Wall Street anticipe un chiffre d’affaires d’environ 65–66 milliards de dollars sur le trimestre, en hausse d’environ 68 % sur un an, avec un BPA (EPS) proche de 1,52–1,53 dollar. Les revenus du segment data centers sont attendus autour de 60 milliards de dollars, reflet de l’appétit insatiable des hyperscalers tels que Microsoft, Amazon, Google et Meta, qui ont collectivement porté leurs plans de dépenses d’investissement (capex) à 650–660 milliards de dollars en 2026. Une grande partie de ces dépenses se déverse directement chez Nvidia.

Et la demande ne vient pas uniquement des géants de la tech. Des États, des Émirats arabes unis à l’Arabie saoudite en passant par l’Europe, construisent leurs propres « clouds IA » nationaux — un segment qui pourrait apporter plus de 20 milliards de dollars aux revenus annuels de Nvidia en 2026, constituant une diversification significative et un véritable nouveau moteur de croissance au-delà de la base des hyperscalers.

L’architecture Blackwell continue de soutenir la demande : Jensen Huang l’avait déjà décrite comme « sold out » jusqu’au milieu de l’année. L’attention se porte de plus en plus sur Rubin, la plateforme de nouvelle génération annoncée au CES. Les marges brutes devraient se redresser vers le milieu des 70 % après un léger recul durant la montée en puissance de Blackwell, un signal positif quant à la capacité de Nvidia à maintenir une rentabilité élevée à grande échelle. Le risque à surveiller reste la Chine : en l’absence de ventes de H20 dans les prévisions, tout assouplissement des restrictions à l’export serait un vrai facteur haussier, mais à ce stade cela demeure un vent contraire.

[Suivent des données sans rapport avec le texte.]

(** X16: the snapshot is the one of the last progress callback: each
    progress callback replaces all five fields, with the loaded fraction in
    [duration], and no later event of another kind touches them. *)
Theorem last_progress_wins (es1 es2 : list Event) progress (w : World) :
  Forall (λ e, is_progress e = false) es2 →
  playerState (run (es1 ++ OnProgress progress :: es2) w) =
  mkPlayerState (progress_loaded progress) (progress_played progress)
    (progress_playedSeconds progress) (progress_loaded progress)
    (progress_loadedSeconds progress).
Proof.
  intros Hes2. rewrite run_app, run_cons.
  generalize (run es1 w). clear w. intros w.
  transitivity (playerState (exec (dispatch (OnProgress progress)) w)).
  - generalize (exec (dispatch (OnProgress progress)) w). intros w'.
    revert w'. induction Hes2 as [|e es2 He _ IH]; intros w'; [done|].
    by rewrite run_cons, IH, dispatch_playerState.
  - by run_handler w.
Qed.

(** The callbacks of timers leave the other cells alone and a boolean
    playing flag boolean. *)
Lemma run_callbacks_cells (ts : list timer) (w : World) :
  let w' := run_callbacks ts w in
  volume w' = volume w ∧ hiddenVideo w' = hiddenVideo w ∧
  muted w' = muted w ∧
  (is_boolean (isPlaying w) = true → is_boolean (isPlaying w') = true).
Proof.
  unfold run_callbacks.
  revert w. induction ts as [|[t []] ts IH]; intros w; simpl; [done|].
  destruct (setValue_world "isPlaying"%string set_isPlaying (JBool true) w)
    as [ls Hrun].
  unfold run_callback, setIsPlaying. rewrite Hrun.
  destruct (IH (set_isPlaying (JBool true) (set_window ls w)))
    as (Hvolume & Hhidden & Hmuted & Hplaying).
  simpl in *. repeat split; try done. intros _. by apply Hplaying.
Qed.

Lemma dispatch_well_typed (e : Event) (w : World) :
  well_typed w = true → well_typed (exec (dispatch e) w) = true.
Proof.
  intros Hw.
  destruct e;
    try (run_handler w; unfold well_typed in *; simpl in *;
         rewrite ?andb_true_iff in *; by intuition).
  rewrite dispatch_Elapse. unfold well_typed in *.
  destruct (run_callbacks_cells (due (now w + ms) (timers w))
    (set_now (now w + ms)%N (set_timers (pending (now w + ms) (timers w)) w)))
    as (-> & -> & -> & Hplaying).
  simpl in *. rewrite !andb_true_iff in *.
  destruct Hw as [[[H1 H2] H3] H4]. by rewrite Hplaying.
Qed.

(** X17: the value type of each cell is fixed for the session: on a page
    whose playing, hidden and muted flags are booleans and whose volume is a
    number, they are so after any sequence of events. *)
Theorem cells_keep_types (es : list Event) (w : World) :
  well_typed w = true → well_typed (run es w) = true.
Proof.
  revert w. induction es as [|e es IH]; intros w Hw; [done|].
  rewrite run_cons. by apply IH, dispatch_well_typed.
Qed.

End Page.

Lemma addLog_all_length_witness :
  length (callbackLogs (addLog_all TestHost.calls55 (TestHost.page None))) =
  50 `min` (length TestHost.calls55 + length (callbackLogs (TestHost.page None))).
Proof.
  apply (addLog_all_length TestHost.calls55 (TestHost.page None)).
  simpl. lia.
Defined.


Lemma last_progress_wins_witness :
  let progress := (mkProgressState 0.25 30 0.5 60)%float in
  playerState
    (run (host := TestHost.host)
       ([OnPlay] ++
        OnProgress progress :: [OnDuration 120%float; ClickClearLogs])
       (TestHost.page None)) =
  (mkPlayerState 0.5 0.25 30 0.5 60)%float.
Proof.
  apply (last_progress_wins (host := TestHost.host) [OnPlay]
           [OnDuration 120%float; ClickClearLogs]).
  by repeat constructor.
Defined.

Lemma cells_keep_types_witness :
  well_typed
    (run (host := TestHost.host)
       [ChangeVolume 0.8%float; ClickBatchPauseAndPlay; Elapse 500; OnEnded]
       (TestHost.page (Some (Available ∅)))) = true.
Proof.
  apply (cells_keep_types (host := TestHost.host)). reflexivity.
Defined.

Section NotEarly.
Context `{host : Host}.

(** X18: the resume does not come early: on a page with no other timer,
    less than 500 ms after the trigger the playing flag is still false, no
    callback has run and the timer is still pending. *)
Theorem testBatchPauseAndPlay_not_early (ms : N) (w : World) :
  timers w = [] →
  (ms < 500)%N →
  let es := [ClickBatchPauseAndPlay; Elapse ms] in
  isPlaying (run es w) = JBool false ∧
  fired_during es w = [] ∧
  timers (run es w) = [((now w + 500)%N, ResumePlaying)].
Proof.
  intros Hnone Hms es. subst es.
  set (w1 := exec (dispatch ClickBatchPauseAndPlay) w).
  assert (Htimers : timers w1 = [((now w + 500)%N, ResumePlaying)]).
  { unfold w1. by rewrite (dispatch_timers ClickBatchPauseAndPlay), Hnone. }
  assert (Hnow : now w1 = now w)
    by apply (dispatch_now ClickBatchPauseAndPlay).
  assert (Hdue : due (now w1 + ms) (timers w1) = []).
  { rewrite Htimers, Hnow. unfold due.
    rewrite filter_cons_False by (simpl; lia). done. }
  assert (Hpending : pending (now w1 + ms) (timers w1) = timers w1).
  { rewrite Htimers, Hnow. unfold pending.
    rewrite filter_cons_True by (simpl; lia). done. }
  change (run [ClickBatchPauseAndPlay; Elapse ms] w) with
    (exec (dispatch (Elapse ms)) w1).
  split; [|split].
  - rewrite dispatch_Elapse, Hdue. apply testBatchPauseAndPlay_isPlaying.
  - change (fired_during [ClickBatchPauseAndPlay; Elapse ms] w) with
      (fired (Elapse ms) w1 ++ []).
    by rewrite fired_Elapse, Hdue.
  - by rewrite (dispatch_timers (Elapse ms)), Hpending.
Qed.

Le titre est globalement stable sur les six derniers mois, et des résultats solides accompagnés de prévisions (guidance) robustes pourraient être le déclencheur qui le ferait sortir de sa zone d’évolution récente. Comme c’est désormais la règle avec Nvidia, le chiffre du trimestre est presque secondaire : ce qui fait bouger l’action, c’est la guidance, et en particulier la capacité du management à convaincre que les dépenses d’infrastructure IA n’en sont encore qu’à leurs débuts, alors même que les doutes sur la soutenabilité du capex dans le secteur se font plus bruyants. Le marché vise pour le T1 de l’exercice 2027 un chiffre d’affaires proche de 75 milliards de dollars, des marges brutes de retour au milieu des 70 %, et une meilleure visibilité sur la montée en charge de Rubin. Si Nvidia coche ces trois cases, la thématique IA retrouve un véritable battement de cœur. Si elle déçoit, la volatilité se fera sentir bien au-delà du seul cours de Nvidia.